「晩飯、俺が作ってやろうか」
 ためしにそう申し出た途端に愛想笑いが得意なはずの菊の表情が凍りつき、
嫌なら別にいいと続けようとした強がりはぐんにゃりとへし折れて、やっぱりいい、
忘れてくれとアーサーは発言を撤回するに至った。慣れてはいるから平気だと
自身に言い聞かせようとしたが、想い人の冷めた反応はさすがに傷つく。この
ダメージは大きい。その様子は表面的にも顕著だったが、とはいえそんなこと
おっしゃらず、アーサーさんにお任せしますとはいまだ彼を紳士と信じる世界では
少数派の、ある意味盲目とも言える菊でも言うことが出来ず、NOしか答えの
でない葛藤にぷるぷる拳を震わせたあといやでもお菓子は割とおいしいんですよ
お菓子は!と弁解するのが精一杯だった。

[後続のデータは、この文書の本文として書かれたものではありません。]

(** * cacheddownloader: a size-bounded, disk-backed download cache

    A shallow embedding of [cached_downloader.go].  The Go struct
    [cachedDownloader] becomes a record, its map [cachedFiles] a [gmap] with
    string keys, the disk the set of names that exist on it, and every
    method a function that passes the downloader and the disk explicitly.
    Whatever the methods obtain from outside (the clock, the order in which
    [range] visits a map, [ioutil.TempFile], the [Downloader], [Seek]) is
    read from an [Oracle].

    The mutex only brackets the bodies of the methods; one call is modelled
    at a time, so taking and releasing it leaves no trace here.  [New],
    which wipes the cache directory and returns a downloader with an empty
    map, is not modelled: every statement starts from a store in being. *)

From stdpp Require Import base gmap sets list strings.

Local Open Scope string_scope.
Local Open Scope Z_scope.

(** ** Machine integers and time *)

(** Go's [int64]: arithmetic wraps around modulo [2^64]. *)
Definition int64_wrap (z : Z) : Z := (z + 2 ^ 63) `mod` 2 ^ 64 - 2 ^ 63.
Definition add64 (a b : Z) : Z := int64_wrap (a + b).
Definition sub64 (a b : Z) : Z := int64_wrap (a - b).

(** [time.Time], as a number of ticks; the zero value of the type is the
    zero [Time]. *)
Definition Time : Type := Z.
Definition Before (t u : Time) : bool := t <? u.

(** ** The data of the program *)

Record CachingInfoType : Type := mkCachingInfo {
  ETag : string;
  LastModified : string
}.

Record CachedFile : Type := mkCachedFile {
  size : Z;
  access : Time;
  cachingInfo : CachingInfoType;
  filePath : string
}.

(** The zero value a Go map yields for a key it does not hold. *)
Definition zeroCachedFile : CachedFile :=
  mkCachedFile 0 0 (mkCachingInfo "" "") "".

Record cachedDownloader : Type := mkCachedDownloader {
  cachedPath : string;
  uncachedPath : string;
  maxSizeInBytes : Z;
  cachedFiles : gmap string CachedFile
}.

(** [c.cachedFiles[k]] *)
Definition index (m : gmap string CachedFile) (k : string) : CachedFile :=
  default zeroCachedFile (m !! k).

Definition with_cachedFiles (c : cachedDownloader)
    (m : gmap string CachedFile) : cachedDownloader :=
  mkCachedDownloader (cachedPath c) (uncachedPath c) (maxSizeInBytes c) m.

(** ** The disk *)

(** The names that exist.  [os_RemoveAll] and [os_Remove] are the removal
    of a name the calling function holds no open file on: it takes the name
    away on every platform, and the source discards whatever error there
    is.  What becomes of a file that is removed while the call still holds
    it open depends on the platform: that is [os_RemoveAll_open] below, and
    the methods that tell the two apart are those of [Held]. *)
Definition Disk : Type := gset string.

Definition os_RemoveAll (p : string) (d : Disk) : Disk := d ∖ {[p]}.
Definition os_Remove (p : string) (d : Disk) : Disk := d ∖ {[p]}.
Definition os_Rename (src dst : string) (d : Disk) : Disk :=
  if decide (src ∈ d) then {[dst]} ∪ (d ∖ {[src]}) else d.
Definition os_Create (p : string) (d : Disk) : Disk := {[p]} ∪ d.
Definition os_Open (p : string) (d : Disk) : bool := bool_decide (p ∈ d).

(** ** The platform *)

Inductive OS : Type := linux | windows.

(** What the program takes from its runtime and from the libraries it
    calls: [runtime.GOOS], [filepath.Join], [filepath.Base] and the
    hexadecimal MD5 digest of [Fetch]. *)
Class Runtime : Type := mkRuntime {
  GOOS : OS;
  filepath_Join : string → string → string;
  filepath_Base : string → string;
  md5_hex : string → string
}.

(** ** The outside world *)

(** The outcome of [Downloader.Download]. *)
Inductive Downloaded : Type :=
  | DownloadFailed
  | DownloadDone (didDownload : bool) (size : Z) (cachingInfo : CachingInfoType).

Record Oracle : Type := mkOracle {
  (** the successive readings of [time.Now()] *)
  time_Now : nat → Time;
  (** the order in which the successive [range] loops visit the map *)
  range : nat → gmap string CachedFile → list (string * CachedFile);
  (** [ioutil.TempFile dir prefix]: the name created, or a failure *)
  ioutil_TempFile : string → string → option string;
  (** [Download] under the validators passed to it *)
  Download : CachingInfoType → Downloaded;
  (** whether the final [Seek(0, 0)] succeeds *)
  Seek : bool
}.

(** The oracle once [n] clock readings and [k] range loops are used up. *)
Definition later (n k : nat) (o : Oracle) : Oracle :=
  mkOracle (λ i, time_Now o (n + i)%nat) (λ i, range o (k + i)%nat)
           (ioutil_TempFile o) (Download o) (Seek o).

(** A [range] visits every entry of the map once, in an order of its own. *)
Definition fair (o : Oracle) : Prop :=
  ∀ n m, range o n m ≡ₚ map_to_list m.

(** ** What [Fetch] hands back *)

(** The function given to [runtime.SetFinalizer], by the data it closes
    over: the untracked file removes its [path]; the tracked one looks its
    [cacheKey] up again first. *)
Inductive Finalizer : Type :=
  | RemoveOnRelease (path : string)
  | RemoveIfStale (cacheKey path : string).

(** The open file returned to the caller. *)
Record Handle : Type := mkHandle {
  name : string;
  finalizer : option Finalizer
}.

Inductive Failure : Type :=
  | TempFileError
  | TransferError
  | OpenError
  | SeekError.

Section Methods.
Context `{Runtime}.

(** ** The entry store *)

Definition pathForCacheKey (c : cachedDownloader) (cacheKey : string) : string :=
  filePath (index (cachedFiles c) cacheKey).

Definition pathForCacheKeyWithLock (c : cachedDownloader) (cacheKey : string) : string :=
  pathForCacheKey c cacheKey.

Definition removeCacheEntryFor (cacheKey : string) (c : cachedDownloader)
    (d : Disk) : cachedDownloader * Disk :=
  let fp := pathForCacheKey c cacheKey in
  let d := if decide (fp ≠ "") then os_Remove fp d else d in
  (with_cachedFiles c (delete cacheKey (cachedFiles c)), d).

これがどこかの変態野郎ならば嬉々
として本当ですか?是非お願いします!と即OKが出て、二人して材料の買い
出しに出かけ、仲良く材料を選び、並んでキッチンに立って菊に手伝ってもらい
ながら和気藹々と料理をして、和やかに食卓を囲むんだろうなと勝手に詳細な
想像を膨らませアーサーは八つ当たり的に腹を立て、俺んところじゃな、うまい
もんは罪悪なんだ!いいか、快楽は罪悪なんだよ!などと責任転嫁を口にする。
若いねーちゃんと結婚するために教皇にケンカを売った王のいた国の言うこと
ではないと思いつつもその件については聞き流しておいたが、最近件のグルメ
ガイドブックでも証明されたように食に対する並々ならぬこだわりを持つ菊は
おいしいものが罪悪などと言われて黙っていられない。
「なるほど。でもアーサーさん、それなら私のところでは恋は罪悪と言った人が
いますよ。罪悪ならばいっそ恋もやめてしまいましょうか」
 穏やかな顔をして予想もしない方向からの攻撃にアーサーは目を丸くさせつつ
それは困る!と間髪いれずに反論すると、そうでしょう?それと同じでおいしい
ものもやめられないものなのですよと口元に人差し指を立て、珍しいやけに
かわいらしい仕草で菊は説得してみせた。美食が恋のように罪に逆らう者を
無力にするのなら菊の言うこともやむなしだ。アーサーの周囲で料理がおいしい
とされる国は愛に生きる性質を持つ者が多いのも頷ける。ならば菊はどうか。
自分と一緒に恋に生きてくれるだろうか。
「それじゃあ今日はビーフシチューにしましょうかね。教えてくださいますよね
アーサーさん」
 祈りにも似た期待に満ちた視線の先で菊が応えるように微笑む。もちろん
望むところだ。ああ教えてやるよ仕方ないからなと染まる頬を隠しきれないまま
強がりを何とか立て直して、まずは材料を揃えるべく二人連れ立って買い物に
出かけた。出来上がったビーフシチューは頃合を見計らって邪魔をしに来た
アルフレッドもこれってまずい食べ物だと思ってたけどやっぱり問題は作り手
だったんだねと評する出来栄えだったという。